Data provided:
=====

(** * Aurelia: attribute binding and router matching

    A shallow embedding of [AttributeBinding] (the attribute binding of
    the HTML runtime: [updateTarget], [updateSource], [handleChange],
    [$bind], [$unbind]) and of the route matching that the router
    configuration tests exercise, with the properties of both. *)

From Stdlib Require Import ZArith List String Ascii Bool Lia.
Import ListNotations.
Local Open Scope Z_scope.

(** ** JavaScript values and the operators the binding uses *)

Module JS.

(** The values that flow through a binding ([unknown] in the source).
    [VNaN] is kept apart from the other numbers because [!==] treats
    it differently. Objects are heap addresses: [===] on them is
    identity. *)
Inductive Value : Type :=
| VUndefined
| VNull
| VBool (b : bool)
| VNum (n : Z)
| VNaN
| VStr (s : string)
| VRef (address : nat).

(** [a === b]. *)
Definition strict_eq (a b : Value) : bool :=
  match a, b with
  | VUndefined, VUndefined => true
  | VNull, VNull => true
  | VBool x, VBool y => Bool.eqb x y
  | VNum x, VNum y => x =? y
  | VStr x, VStr y => String.eqb x y
  | VRef x, VRef y => Nat.eqb x y
  | _, _ => false
  end.
(** * flash-scalper: Paradex connectivity and position-risk engine

    A shallow embedding of the parts of the TypeScript sources that the
    specification talks about:

    - [SymbolMapper]   (services/execution/symbol-mapper.ts)
    - [KlineBuilder]   (services/execution/paradex-kline-builder.ts)
    - [SignedRest]     (services/execution/paradex-rest-client.ts, the
                        HMAC-signed client with its retry loop)
    - [JwtRest]        (services/paradex/rest-client.ts, the JWT client)
    - [Agent]          (services/paradex/paradex-agent.ts)

    Numbers.  A JavaScript [number] that holds a price, a size, a P&L or a
    ROE is modelled as an exact rational ([Q]); rounding, NaN and the
    infinities of IEEE doubles are outside the model.  The one division
    of the agent, P&L by margin, leaves the finite numbers when the margin
    is 0: [AgentRoe] has it with its infinities and its NaN, and the
    statements about the ROE in [Q] carry the hypothesis that the margin
    is not 0.  Millisecond
    timestamps and counters are integers ([Z]); for the magnitudes that
    occur (below 2^53) [Math.floor (a / b)] on doubles is the floor
    division [Z.div].  [parseFloat] of the exchange's decimal strings is
    taken as already done: records carry the parsed value.

    Asynchrony.  Node runs the code on one event loop.  An [async] method
    is modelled by splitting it at its [await]: the part before it runs
    inside the event that calls the method, the part after it is an event
    of its own that carries the awaited result. *)

From stdpp Require Import gmap strings list.
From Stdlib Require Import ZArith QArith Qminmax Lia Lqa.
From Stdlib Require Import Ascii DecimalString.
From stdpp Require Import sorting.

Local Open Scope string_scope.
Local Open Scope list_scope.
Local Open Scope Z_scope.

(** ** JavaScript helpers *)

Module Js.

(** [String.prototype.includes]. *)
Fixpoint includes (s sub : string) : bool :=
  if String.prefix sub s then true
  else match s with
       | EmptyString => false
       | String _ s' => includes s' sub
       end.

(** Decimal rendering of an integer, as [Number.prototype.toString]
    gives for integers. *)
Definition string_of_Z (z : Z) : string :=
  NilZero.string_of_int (Z.to_int z).

(** [Math.max] and [Math.min] on finite numbers. *)
Definition max (a b : Q) : Q := Qmax a b.
Definition min (a b : Q) : Q := Qmin a b.

(** [a <= b], [a >= b], [a > b] and [a === b] on finite numbers. *)
Definition le (a b : Q) : bool := Qle_bool a b.
Definition ge (a b : Q) : bool := Qle_bool b a.
Definition gt (a b : Q) : bool := negb (Qle_bool a b).
Definition eq (a b : Q) : bool := Qeq_bool a b.

End Js.

(** ** SymbolMapper *)

Module SymbolMapper.

(** [s.replace(/USDT$/, '')]: the pattern is anchored at the end of the
    input, so at most the final four characters are removed. *)
Fixpoint strip_USDT (s : string) : string :=
  match s with
  | EmptyString => EmptyString
  | String c s' =>
      if String.eqb s "USDT" then EmptyString else String c (strip_USDT s')
  end.

(** [s.split('-')[0]]: the text before the first dash (all of [s] when it
    has none). *)
Fixpoint split_dash_0 (s : string) : string :=
  match s with
  | EmptyString => EmptyString
  | String c s' =>
      if Ascii.eqb c "-"%char then EmptyString else String c (split_dash_0 s')
  end.

Definition toParadex (symbol : string) : string :=
  let base := strip_USDT symbol in
  base +:+ "-USD-PERP".

Definition fromParadex (market : string) : string :=
  let base := split_dash_0 market in
  base +:+ "USDT".

Definition getParadexMarket (symbol : string) (paradexMarket : option string) : string :=
  match paradexMarket with
  | Some m => if String.eqb m "" then toParadex symbol else m
  | None => toParadex symbol
  end.

(** The base has no dash. *)
Fixpoint no_dash (s : string) : bool :=
  match s with
  | EmptyString => true
  | String c s' => negb (Ascii.eqb c "-"%char) && no_dash s'
  end.

End SymbolMapper.

(** ** ParadexKlineBuilder *)

Module KlineBuilder.

Record Kline := mkKline {
  openTime : Z;
  open : Q;
  high : Q;
  low : Q;
  close : Q;
  volume : Q;
  closeTime : Z;
}.

(** A trade as [processTrade] sees it after its two [parseFloat]s. *)
Record ParadexTrade := mkTrade {
  market : string;
  price : Q;
  size : Q;
  timestamp : Z;
}.

(** The table [INTERVAL_MS]; a string that is not a key of the table reads
    as [undefined]. *)
Definition INTERVAL_MS (interval : string) : option Z :=
  if String.eqb interval "1m" then Some (60 * 1000)
  else if String.eqb interval "3m" then Some (3 * 60 * 1000)
  else if String.eqb interval "5m" then Some (5 * 60 * 1000)
  else if String.eqb interval "15m" then Some (15 * 60 * 1000)
  else if String.eqb interval "30m" then Some (30 * 60 * 1000)
  else if String.eqb interval "1h" then Some (60 * 60 * 1000)
  else if String.eqb interval "2h" then Some (2 * 60 * 60 * 1000)
  else if String.eqb interval "4h" then Some (4 * 60 * 60 * 1000)
  else if String.eqb interval "1d" then Some (24 * 60 * 60 * 1000)
  else None.

(** The builder object: [klines] is the closed history per market,
    [currentKline] the open candle per market. *)
Record t := mkBuilder {
  klines : gmap string (list Kline);
  currentKline : gmap string Kline;
  interval : string;
  intervalMs : Z;
  maxKlines : Z;
}.

(** [new ParadexKlineBuilder(interval, maxKlines)]; the defaults of the
    constructor are ["5m"] and [100].  For the names an object literal
    inherits the lookup gives no number: see
    [KlineQueries.constructedIntervalMs]. *)
Definition new (interval : string) (maxKlines : Z) : t :=
  {| klines := ∅;
     currentKline := ∅;
     interval := interval;
     intervalMs := match INTERVAL_MS interval with
                   | Some ms => ms
                   | None => 5 * 60 * 1000
                   end;
     maxKlines := maxKlines |}.

Definition getKlineStartTime (b : t) (timestamp : Z) : Z :=
  (timestamp / intervalMs b) * intervalMs b.

(** [marketKlines.push(kline)] followed by the size limit: one [shift()]
    when the length has passed [maxKlines]. *)
Definition push_limited (maxKlines : Z) (marketKlines : list Kline) (kline : Kline)
  : list Kline :=
  let pushed := marketKlines ++ [kline] in
  if Z.of_nat (length pushed) >? maxKlines then tail pushed else pushed.

Definition closeKline (b : t) (market : string) (kline : Kline) : t :=
  let marketKlines := default [] (klines b !! market) in
  {| klines := <[market := push_limited (maxKlines b) marketKlines kline]> (klines b);
     currentKline := currentKline b;
     interval := interval b;
     intervalMs := intervalMs b;
     maxKlines := maxKlines b |}.

(** The candle a trade opens. *)
Definition startKline (b : t) (klineStartTime : Z) (trade : ParadexTrade) : Kline :=
  {| openTime := klineStartTime;
     open := price trade;
     high := price trade;
     low := price trade;
     close := price trade;
     volume := size trade;
     closeTime := klineStartTime + intervalMs b - 1 |}.

(** The in-place update of the open candle. *)
Definition updateKline (k : Kline) (trade : ParadexTrade) : Kline :=
  {| openTime := openTime k;
     open := open k;
     high := Js.max (high k) (price trade);
     low := Js.min (low k) (price trade);
     close := price trade;
     volume := (volume k + size trade)%Q;
     closeTime := closeTime k |}.

Definition setCurrent (b : t) (market : string) (k : Kline) : t :=
  {| klines := klines b;
     currentKline := <[market := k]> (currentKline b);
     interval := interval b;
     intervalMs := intervalMs b;
     maxKlines := maxKlines b |}.

Definition processTrade (b : t) (trade : ParadexTrade) : t :=
  let market := market trade in
  let klineStartTime := getKlineStartTime b (timestamp trade) in
  match currentKline b !! market with
  | None =>
      setCurrent b market (startKline b klineStartTime trade)
  | Some cur =>
      if negb (openTime cur =? klineStartTime) then
        let b' := closeKline b market cur in
        setCurrent b' market (startKline b' klineStartTime trade)
      else
        setCurrent b market (updateKline cur trade)
  end.

Definition getCurrentKline (b : t) (market : string) : option Kline :=
  currentKline b !! market.

(** The closed history of a market, oldest first. *)
Definition history (b : t) (market : string) : list Kline :=
  default [] (klines b !! market).

Definition getKlineCount (b : t) (market : string) : Z :=
  Z.of_nat (length (history b market))
  + match currentKline b !! market with Some _ => 1 | None => 0 end.

Definition clearMarket (b : t) (market : string) : t :=
  {| klines := delete market (klines b);
     currentKline := delete market (currentKline b);
     interval := interval b;
     intervalMs := intervalMs b;
     maxKlines := maxKlines b |}.

Definition clearAll (b : t) : t :=
  {| klines := ∅;
     currentKline := ∅;
     interval := interval b;
     intervalMs := intervalMs b;
     maxKlines := maxKlines b |}.

(** The calls that change a builder. *)
Inductive op :=
| ProcessTrade (trade : ParadexTrade)
| ClearMarket (market : string)
| ClearAll.

Definition run_op (b : t) (o : op) : t :=
  match o with
  | ProcessTrade trade => processTrade b trade
  | ClearMarket m => clearMarket b m
  | ClearAll => clearAll b
  end.

Definition run (b : t) (ops : list op) : t := fold_left run_op ops b.

Definition ingest (b : t) (trades : list ParadexTrade) : t :=
  fold_left processTrade trades b.

(** A market name for the scenarios. *)
Definition btc : string := "BTC-USD-PERP".

(** The bound on the history of every market. *)
Definition bounded (b : t) : Prop :=
  forall (m : string) (l : list Kline),
    klines b !! m = Some l -> Z.of_nat (length l) <= maxKlines b.

End KlineBuilder.

(** ** ParadexRestClient of services/execution: the signed client *)

Module SignedRest.

Inductive Method := GET | POST | DELETE.

(** A thrown value: the two fields of an [Error] that the code reads. *)
Record JsError := mkError {
  name : string;
  message : string;
}.

(** What the network does with one [fetch].  Either the promise rejects
    and no response was received, or a response arrives with its [ok]
    flag and status; reading its body ([text()] or [json()]) then gives
    the data or rejects. *)
Inductive FetchOutcome :=
| FetchRejected (e : JsError)
| FetchResponse (ok : bool) (status : Z) (body : JsError + string).

(** How [request] ends: the promise resolves with the parsed body or
    rejects. *)
Inductive RequestResult :=
| Resolved (data : string)
| Thrown (e : JsError).

Definition isNetworkError (e : JsError) : bool :=
  Js.includes (message e) "fetch failed"
  || Js.includes (message e) "timeout"
  || String.eqb (name e) "AbortError".

Definition apiError (status : Z) (errorBody : string) : JsError :=
  {| name := "Error";
     message := "Paradex API error " +:+ Js.string_of_Z status +:+ ": " +:+ errorBody |}.

(** The [catch] block of one attempt: [None] stands for [continue]. *)
Definition onCatch (error : JsError) (attempt retries : Z) : option RequestResult :=
  if isNetworkError error && (attempt <? retries) then None
  else Some (Thrown error).
Definition allMetaEqual (meta rhsMeta : list (string * MetaValue)) : option string :=
    fst <$> List.find (fun '(key, v) => negb (bool_decide (Dicom.get key rhsMeta = Some v))) meta.

  (** [appendSlice(rhs, frame)]: the image after the call and the number
      of the inserted slice. *)
Definition appendSlice (img rhs : t) (frame : option nat) : result (t * nat) :=
    let rhsSize := Geometry.getSize (getGeometry rhs) in
    let size := Geometry.getSize (getGeometry img) in
    if negb (Geometry.getNumberOfSlices rhsSize =? 1) then
      Throw (Error "Cannot append more than one slice")
    else if negb (Geometry.getNumberOfColumns size =? Geometry.getNumberOfColumns rhsSize) then
      Throw (Error "Cannot append a slice with different number of columns")
    else if negb (Geometry.getNumberOfRows size =? Geometry.getNumberOfRows rhsSize) then
      Throw (Error "Cannot append a slice with different number of rows")
    else if negb (String.eqb (getPhotometricInterpretation img)
                             (getPhotometricInterpretation rhs)) then
      Throw (Error "Cannot append a slice with different photometric interpretation")
    else
      match allMetaEqual (getMeta img) (getMeta rhs) with
      | Some key => Throw (Error ("Cannot append a slice with different " ++ key))
      | None =>
          let f := default 0%nat frame in
          let mul := if String.eqb (getPhotometricInterpretation img) "RGB"
                        || String.eqb (getPhotometricInterpretation img) "YBR_FULL_422"
                     then 3 else 1 in
          let sliceSize := Z.to_nat (mul * Geometry.getSliceSize size) in
          let nslices := Z.to_nat (Geometry.getNumberOfSlices size) in
          old ← of_option TypeError (getBuffer img !! f);
          kind ← of_option TypeError
                 (Dicom.getTypedArray (Z.of_nat (BYTES_PER_ELEMENT old.1) * 8)
                    (if truthy (Dicom.get "IsSigned" (getMeta img)) then 1 else 0));
          let newBuffer := replicate (sliceSize * (nslices + 1)) 0 in
          _ ← (if mul * Geometry.getSliceSize size * (Geometry.getNumberOfSlices size + 1) <? 0
               then Throw RangeError else Ok ());
          newSliceNb ← Geometry.getSliceIndex (getGeometry img)
                         (Geometry.getOrigin (getGeometry rhs));
          rhsFrame ← of_option TypeError (getFrame rhs f);
          newBuffer ←
            (if (newSliceNb =? 0)%nat then
               b ← typedSet kind newBuffer rhsFrame.2 0;
               typedSet kind b old.2 sliceSize
             else if (newSliceNb =? nslices)%nat then
               b ← typedSet kind newBuffer old.2 0;
               typedSet kind b rhsFrame.2 (nslices * sliceSize)
             else
               let offset := (newSliceNb * sliceSize)%nat in
               b ← typedSet kind newBuffer
                     (sliceList old.2 (Some 0) (Some (Z.of_nat offset - 1))) 0;
               b ← typedSet kind b rhsFrame.2 offset;
               typedSet kind b (sliceList old.2 (Some (Z.of_nat offset)) (Some (Z.of_nat (length old.2))))
                        (offset + sliceSize));
          rhsRsi ← of_option Unmodelled (getRescaleSlopeAndIntercept rhs 0);
          Ok ({| getGeometry :=
                   Geometry.appendOrigin (getGeometry img)
                     (Geometry.getOrigin (getGeometry rhs)) newSliceNb;
                 getBuffer := <[f := (kind, newBuffer)]> (getBuffer img);
                 getNumberOfFrames := getNumberOfFrames img;
                 rsis := splice (rsis img) newSliceNb rhsRsi;
                 isIdentityRSI := isIdentityRSI img;
                 isConstantRSI := isConstantRSI img;
                 getPhotometricInterpretation := getPhotometricInterpretation img;
                 getPlanarConfiguration := getPlanarConfiguration img;
                 getMeta := getMeta img;
                 getOverlays := splice (getOverlays img) newSliceNb
                                  (mjoin (getOverlays rhs !! 0%nat)) |},
              newSliceNb)
      end.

=====

Task brief: Only the lines above from the line with "typedSet kind b old.2" to the line with "let offset := (newSliceNb", those two lines included, should be reproduced exactly.

Exercise answer:
               typedSet kind b old.2 sliceSize
             else if (newSliceNb =? nslices)%nat then
               b ← typedSet kind newBuffer old.2 0;
               typedSet kind b rhsFrame.2 (nslices * sliceSize)
             else
               let offset := (newSliceNb * sliceSize)%nat in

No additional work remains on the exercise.